- [WORK REQUEST] What lines in the entries below contain the word "split"? Copy all of them.
--- DATA FOR PROCESSING Enclosed Below ---
(** * Copado tools: the change-description parser, the identifier-list
    parser, the status classification and the request preparation of the
    four tools, embedded from the TypeScript sources.

    Strings are sequences of UTF-16 code units in the source.  The model
    covers the code units below 256 (the Latin-1 range), one [ascii] per
    code unit: on that range [toLowerCase], the regular-expression classes,
    [\s], [\b] and [trim] are modelled as ECMAScript defines them. *)

From Stdlib Require Import String Ascii List Bool Arith Lia.
Import ListNotations.

(** ** Characters and strings *)

Definition str := list ascii.

Definition lit (s : string) : str := list_ascii_of_string s.

Definition code (c : ascii) : nat := nat_of_ascii c.

(** The double quote, code unit 34. *)
Definition dquote : ascii := ascii_of_nat 34.

Definition between (lo hi n : nat) : bool := (lo <=? n) && (n <=? hi).

(** [String.prototype.toLowerCase] on one code unit below 256. *)
Definition lower_char (c : ascii) : ascii :=
  let n := code c in
  if between 65 90 n then ascii_of_nat (n + 32)
  else if between 192 222 n && negb (n =? 215) then ascii_of_nat (n + 32)
  else c.

(** The [Canonicalize] operation of a case-insensitive, non-unicode regular
    expression: the upper-case form, as long as it is a single code unit
    (U+00B5, U+00DF and U+00FF stay as they are within this range). *)
Definition canonicalize (c : ascii) : ascii :=
  let n := code c in
  if between 97 122 n then ascii_of_nat (n - 32)
  else if between 224 254 n && negb (n =? 247) then ascii_of_nat (n - 32)
  else c.

Definition toLowerCase (s : str) : str := map lower_char s.

(** WhiteSpace and LineTerminator code units below 256: what [\s] matches
    and what [trim] removes. *)
Definition is_space (c : ascii) : bool :=
  let n := code c in between 9 13 n || (n =? 32) || (n =? 160).

(** The word characters of [\b]: [A-Za-z0-9_]. *)
Definition is_word (c : ascii) : bool :=
  let n := code c in
  between 65 90 n || between 97 122 n || between 48 57 n || (n =? 95).

Definition is_upper (c : ascii) : bool := between 65 90 (code c).

Fixpoint str_eqb (a b : str) : bool :=
  match a, b with
  | [], [] => true
  | x :: a', y :: b' => Ascii.eqb x y && str_eqb a' b'
  | _, _ => false
  end.

Fixpoint starts_with (p s : str) : bool :=
  match p, s with
  | [], _ => true
  | x :: p', y :: s' => Ascii.eqb x y && starts_with p' s'
  | _ :: _, [] => false
  end.

(** [String.prototype.includes]. *)
Fixpoint includes (s sub : str) : bool :=
  starts_with sub s ||
  match s with
  | [] => false
  | _ :: s' => includes s' sub
  end.

(** The length of the longest prefix whose characters all satisfy [p]. *)
Fixpoint run_length (p : ascii -> bool) (s : str) : nat :=
  match s with
  | c :: s' => if p c then S (run_length p s') else 0
  | [] => 0
  end.

(** [String.prototype.substring] (arguments are clamped to the length and
    swapped when out of order). *)
Definition substring (s : str) (a b : nat) : str :=
  let lo := Nat.min a b in
  let hi := Nat.max a b in
  firstn (hi - lo) (skipn lo s).

Fixpoint trim_start (s : str) : str :=
  match s with
  | c :: s' => if is_space c then trim_start s' else s
  | [] => []
  end.

Definition trim_end (s : str) : str := rev (trim_start (rev s)).

(** [String.prototype.trim]. *)
Definition trim (s : str) : str := trim_end (trim_start s).

(** [String.prototype.split] with a one-character separator: the pieces
    between the separators, at least one piece. *)
Fixpoint split (sep : ascii) (s : str) : list str :=
  match s with
  | [] => [[]]
  | c :: s' =>
      if Ascii.eqb c sep then [] :: split sep s'
      else match split sep s' with
           | p :: ps => (c :: p) :: ps
           | [] => [[c]]
           end
  end.

(** [Array.prototype.join]. *)
Fixpoint join (sep : str) (l : list str) : str :=
  match l with
  | [] => []
  | [x] => x
  | x :: l' => x ++ sep ++ join sep l'
  end.

(** ** Regular expressions

    The fragment of ECMAScript regular expressions the sources use, with
    the backtracking semantics of the language: [rx_match] lists the
    states a pattern can end in, in the order backtracking tries them. *)

Inductive charset :=
| CRanges (rs : list (ascii * ascii))   (* [..]: ranges, a single character c as (c, c) *)
| CSpace.                                (* \s *)

Inductive regex :=
| REps
| RSet (cs : charset)
| RWordB                                 (* \b *)
| RBol                                   (* ^ *)
| REol                                   (* $ *)
| RSeq (r1 r2 : regex)
| RAlt (r1 r2 : regex)
| ROpt (r : regex)                       (* r? *)
| RRep (min : nat) (cs : charset)        (* cs{min,}: * is min 0, + is min 1 *)
| RGroup (n : nat) (r : regex).          (* the n-th capture group *)

Definition in_range (c : ascii) (r : ascii * ascii) : bool :=
  between (code (fst r)) (code (snd r)) (code c).

Definition in_ranges (rs : list (ascii * ascii)) (c : ascii) : bool :=
  existsb (in_range c) rs.

(** A character matches a class when it is in it or, under the [i] flag,
    when a member of the class has the same canonical form. *)
Definition cs_match (ic : bool) (cs : charset) (c : ascii) : bool :=
  match cs with
  | CSpace => is_space c
  | CRanges rs =>
      in_ranges rs c ||
      (ic && (in_ranges rs (canonicalize c) || in_ranges rs (lower_char c)))
  end.

Record mstate := MState {
  m_seen : str;                (* the input before the position, reversed *)
  m_rest : str;                (* the input from the position on *)
  m_caps : list (nat * str)    (* the capture groups set so far *)
}.

Definition m_pos (st : mstate) : nat := length (m_seen st).

(** The state after the first [k] characters of [rest]. *)
Definition advance (k : nat) (seen rest : str) (caps : list (nat * str)) : mstate :=
  MState (rev (firstn k rest) ++ seen) (skipn k rest) caps.

Definition at_word_boundary (st : mstate) : bool :=
  let a := match m_seen st with c :: _ => is_word c | [] => false end in
  let b := match m_rest st with c :: _ => is_word c | [] => false end in
  xorb a b.

Fixpoint rep_match (ic : bool) (cs : charset) (min : nat)
    (seen rest : str) (caps : list (nat * str)) : list mstate :=
  let here := if min =? 0 then [MState seen rest caps] else [] in
  match rest with
  | c :: rest' =>
      if cs_match ic cs c
      then rep_match ic cs (pred min) (c :: seen) rest' caps ++ here
      else here
  | [] => here
  end.

Definition set_group (n : nat) (st0 st : mstate) : mstate :=
  MState (m_seen st) (m_rest st)
         ((n, rev (firstn (m_pos st - m_pos st0) (m_seen st))) :: m_caps st).

Fixpoint rx_match (ic : bool) (r : regex) (st : mstate) : list mstate :=
  match r with
  | REps => [st]
  | RSet cs =>
      match m_rest st with
      | c :: rest' =>
          if cs_match ic cs c then [MState (c :: m_seen st) rest' (m_caps st)] else []
      | [] => []
      end
  | RWordB => if at_word_boundary st then [st] else []
  | RBol => match m_seen st with [] => [st] | _ :: _ => [] end
  | REol => match m_rest st with [] => [st] | _ :: _ => [] end
  | RSeq r1 r2 => flat_map (rx_match ic r2) (rx_match ic r1 st)
  | RAlt r1 r2 => rx_match ic r1 st ++ rx_match ic r2 st
  | ROpt r1 =>
      filter (fun st' => m_pos st <? m_pos st') (rx_match ic r1 st) ++ [st]
  | RRep min cs => rep_match ic cs min (m_seen st) (m_rest st) (m_caps st)
  | RGroup n r1 => map (set_group n st) (rx_match ic r1 st)
  end.

Fixpoint group (n : nat) (caps : list (nat * str)) : option str :=
  match caps with
  | [] => None
  | (k, v) :: caps' => if k =? n then Some v else group n caps'
  end.

(** The result of [RegExp.prototype.exec]: the index of the match, the
    position after it and the capture groups. *)
Record rmatch := RMatch {
  index : nat;
  m_end : mstate;
}.

Definition capture (n : nat) (m : rmatch) : option str := group n (m_caps (m_end m)).

(** The first match at the position of [seen]/[rest] or after it. *)
Fixpoint rx_search (ic : bool) (r : regex) (seen rest : str) : option rmatch :=
  match rx_match ic r (MState seen rest []) with
  | e :: _ => Some (RMatch (length seen) e)
  | [] =>
      match rest with
      | [] => None
      | c :: rest' => rx_search ic r (c :: seen) rest'
      end
  end.

(** [while ((match = pattern.exec(s)) !== null)] on a pattern with the [g]
    flag: every call searches from [lastIndex], the position after the
    previous match.  A match of the empty string leaves [lastIndex] where it
    is and the loop never ends, so the loop is run on fuel: [None] is a loop
    that has not ended within the fuel. *)
Fixpoint exec_all (fuel : nat) (ic : bool) (r : regex) (seen rest : str)
    : option (list rmatch) :=
  match fuel with
  | 0 => None
  | S fuel' =>
      match rx_search ic r seen rest with
      | None => Some []
      | Some m =>
          match exec_all fuel' ic r (m_seen (m_end m)) (m_rest (m_end m)) with
          | Some ms => Some (m :: ms)
          | None => None
          end
      end
  end.

(** [RegExp.prototype.test] on a pattern without the [g] flag. *)
Definition rx_test (ic : bool) (r : regex) (s : str) : bool :=
  match rx_search ic r [] s with Some _ => true | None => false end.

(** Pattern syntax. *)
Fixpoint rseq (rs : list regex) : regex :=
  match rs with
  | [] => REps
  | [r] => r
  | r :: rs' => RSeq r (rseq rs')
  end.

Fixpoint ralt (rs : list regex) : regex :=
  match rs with
  | [] => REps
  | [r] => r
  | r :: rs' => RAlt r (ralt rs')
  end.

Definition rchar (c : ascii) : regex := RSet (CRanges [(c, c)]).

Definition rlit (s : string) : regex := rseq (map rchar (lit s)).

(** ** JavaScript objects and Maps, as far as the sources use them *)

(** A property value of [typeMap]: one of its own strings, or what the
    object inherits from [Object.prototype] under that name (a function,
    never a string). *)
Inductive jsval :=
| JStr (s : str)
| JInherited (prop : str).

Fixpoint assoc {V : Type} (k : str) (o : list (str * V)) : option V :=
  match o with
  | [] => None
  | (k', v) :: o' => if str_eqb k k' then Some v else assoc k o'
  end.

Definition object_prototype_keys : list str :=
  map lit ["constructor"; "__defineGetter__"; "__defineSetter__";
           "hasOwnProperty"; "__lookupGetter__"; "__lookupSetter__";
           "isPrototypeOf"; "propertyIsEnumerable"; "toString"; "valueOf";
           "__proto__"; "toLocaleString"]%string.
--- End of Enclosed DATA FOR PROCESSING ---
- [RESPONSE TO THE EXERCISE]
(** [String.prototype.split] with a one-character separator: the pieces
Fixpoint split (sep : ascii) (s : str) : list str :=
      if Ascii.eqb c sep then [] :: split sep s'
      else match split sep s' with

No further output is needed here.